U.S. Offshore Oil and Gas Plan on Pause, Potentially for Years
In January 2018,
the Interior Department unveiled a draft proposed leasing plan to open nearly
all federal waters to oil and gas drilling, but a federal judge's ruling and
opposition from coastal lawmakers may have doomed the plan before it reached
the formal, proposed phase.
"I've
paused it until I figure out the pathway," Interior Secretary David
Bernhardt said Wednesday during a Senate Appropriations subcommittee hearing.
As originally
unveiled in its draft form, from 2019 through 2024, Interior planned to hold 19
sales in federal waters offshore Alaska, 12 in the Gulf of Mexico, nine in the
Atlantic and seven in Pacific waters offshore the West Coast.
Shortly after
the draft proposal was unveiled, then-Interior Secretary Ryan Zinke announced
that Florida waters would be left out of the plan, although he never offered
any specifics on this and Interior officials repeatedly claimed that Florida
waters technically remained in the proposal.
The proposal
would have replaced the Obama administration's final program lease sale, which
includes only 10 sales in the Gulf of Mexico and one in Cook Inlet.
In March, Judge
Sharon Gleason of the US District Court for the District of Alaska ruled that a
permanent ban on drilling in about 115 million acres of the US Arctic Ocean and
3.8 million acres in the north and mid-Atlantic Ocean off the East Coast "will
remain in full force and effect unless and until revoked by Congress."
The ban had been
put in place by President Barack Obama in his final days in office, but
President Donald Trump had attempted to reverse the order as part of his plan
to open more federal waters to drilling.
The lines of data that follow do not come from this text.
Lemma filter_length_id {A} (P : A → Prop) `{∀ x, Decision (P x)} (l : list A) :
  length (filter P l) = length l → filter P l = l.
Proof.
  induction l as [|x l IH]; [done|].
  rewrite filter_cons. destruct (decide (P x)); simpl; intros Hlen.
  - f_equal. apply IH. lia.
  - pose proof (length_filter P l). lia.
Qed.

Lemma logout_succeeds (userId : string) (sessionId : option string) (env : Env) (st : Store) :
  (logout userId sessionId env st).1 = Ok tt.
Proof. unfold_service. by destruct (document st userId). Qed.

(** With a session id that no session carries, [logout] writes the list
    back as it was. *)
Lemma logout_unknown_session_noop (userId sessionId : string) (env : Env) (st : Store)
    (doc : User.t) :
  document st userId = Some doc →
  sessionId ≠ "" →
  Forall (λ s, UserSession.id s ≠ sessionId) (User.sessions doc) →
  logout userId (Some sessionId) env st = (Ok tt, st).
Proof.
  intros Hdoc Hsid Hnone. unfold_service. rewrite Hdoc. simpl.
  apply String.eqb_neq in Hsid as ->. simpl.
  rewrite filter_Forall_id by done. rewrite set_sessions_id.
  apply document_Some in Hdoc as [Hdoc <-]. by rewrite insert_id.
Qed.

(** C10.  [terminateSession] with a [sessionId] that none of the user's
    sessions carries throws [NotFoundException('Session not found')] and
    leaves the store, hence the session list, as it was; [logout] with the
    same arguments returns normally. *)
Theorem terminateSession_unknown_session_not_found
    (env : Env) (st : Store) (user : UserRef) (userId sessionId : string) (doc : User.t)
    (Hid : userIdOf user = Some userId)
    (Hdoc : document st userId = Some doc)
    (Hnone : Forall (λ s, UserSession.id s ≠ sessionId) (User.sessions doc)) :
  terminateSession user sessionId env st
    = (Throw (NotFoundException "Session not found"), st)
  ∧ (logout userId (Some sessionId) env st).1 = Ok tt.
Proof.
  split; [|apply logout_succeeds].
  unfold_service. rewrite Hid, Hdoc.
  rewrite filter_Forall_id by done.
  by rewrite bool_decide_eq_true_2.
Qed.

(** ** C9: session listings carry no refresh token *)

Lemma hide_refreshToken_None (l : list UserSession.t) :
  Forall (λ v, SessionView.refreshToken v = None) (hide_refreshToken <$> l).
Proof. apply Forall_fmap, Forall_forall. by intros. Qed.

(** The [toJSON] transform leaves no refresh token in the sessions either. *)
Lemma toJSON_hides_refreshToken (doc : User.t) :
  Forall (λ v, SessionView.refreshToken v = None) (UserJSON.sessions (toJSON doc)).
Proof. apply hide_refreshToken_None. Qed.

(** C9.  For a user that exists, [getUserSessions] returns the sessions
    that are active and not expired, in order, each with [refreshToken]
    undefined. *)
Theorem getUserSessions_hides_refreshToken
    (env : Env) (st : Store) (user : UserRef) (userId : string) (doc : User.t)
    (Hid : userIdOf user = Some userId)
    (Hdoc : document st userId = Some doc) :
  ∃ listing,
    (getUserSessions user env st).1 = Ok listing
    ∧ listing = hide_refreshToken <$>
                  filter (λ session, UserSession.isActive session = true
                                     ∧ now env < UserSession.expiresAt session)
                         (User.sessions doc)
    ∧ Forall (λ v, SessionView.refreshToken v = None) listing.
Proof.
  eexists. split; [|split; [reflexivity|apply hide_refreshToken_None]].
  unfold_service. rewrite Hid, Hdoc.
  case_bool_decide as Hlen; simpl; [done|].
  by rewrite (filter_length_id _ _ Hlen).
Qed.

(** ** C7: refreshing an expired session *)

(** C7.  When [refreshToken] locates a session whose [expiresAt] has
    passed, the call throws [UnauthorizedException] and the store it leaves
    behind holds the user's sessions without the expired one. *)
Theorem refreshToken_expired_session_purged
    (env : Env) (st : Store) (token : Jwt) (req : option Request)
    (payload : JwtPayload.t) (doc : User.t) (i : nat) (session : UserSession.t)
    (Hverify : jwt_verify (JWT_REFRESH_SECRET (cfg env)) (now env) token = Some payload)
    (Hdoc : document st (JwtPayload.sub payload) = Some doc)
    (Hactive : User.isActive doc = true)
    (Hlocated : locate_session payload token (User.sessions doc) = Some (i, session))
    (Hexpired : UserSession.expiresAt session < now env) :
  (refreshToken token req env st).1 = Throw (UnauthorizedException "Invalid refresh token")
  ∧ ∃ doc',
      document (refreshToken token req env st).2 (JwtPayload.sub payload) = Some doc'
      ∧ User.sessions doc'
        = filter (λ s, UserSession.id s ≠ UserSession.id session) (User.sessions doc)
      ∧ session ∉ User.sessions doc'.
Proof.
  unfold refreshToken, try_catch, bind, ask, findById, throw, save.
  rewrite Hverify, Hdoc, Hactive. simpl. rewrite Hlocated.
  rewrite bool_decide_eq_true_2 by done. simpl. split; [done|].
  pose proof Hdoc as [_ Hid]%document_Some. rewrite Hid.
  eexists. split; [|split].
  - by apply document_filed.
  - done.
  - simpl. by intros [? _]%list_elem_of_filter.
Qed.

(** ** C8: the guard on public and on protected routes *)

Lemma validate_rejects (payload : JwtPayload.t) (env : Env) (st : Store) (e : Exception) :
  (validateUser payload env st).1 = Throw e →
  validate payload env st = (Throw (UnauthorizedException "Invalid token"), st).
Proof.
  intros Hthrow. pose proof (validateUser_reads payload env st) as Hst.
  unfold validate, try_catch, bind, ret, throw.
  destruct (validateUser payload env st) as [[doc|e'] st']; simpl in *; by subst.
Qed.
Obama had withdrawn the entire US
Chukchi Sea and most of the Beaufort Sea from future oil and gas drilling.
The ruling
complicated the administration's path forward on its draft proposal and
Bernhardt said the plan remains on pause as an appeal is considered.
Randall Luthi,
president of the National Ocean Industries Association, said Interior is
unlikely to publicly release much on the plan until after the 2020 federal
elections are over.
With so much
opposition in coastal states to expanding drilling beyond the Gulf of Mexico,
President Trump is unlikely to push forward a plan which could hurt his
re-election chances, Luthi said.
"They are
looking at anything that might tip the scales one way or the other," he
said.
North Carolina,
South Carolina, Georgia, Florida and Alaska all voted for Trump in his 2016
presidential election.
Bernhardt, who
became Interior's acting secretary in January after Zinke left and was
confirmed as secretary in April, is unlikely to try and replace the current
2017-2022 plan and, instead, will develop a 2022-2027 offshore plan after the
election, sources said. It remains unclear if Bernhardt plans to use portions
of the plan pitched under Zinke last year.
"They're re-looking at the whole program with a fresh set of eyes now that there's a new secretary in place," said Erik Milito, the American Petroleum Institute's vice president of upstream and industry operations.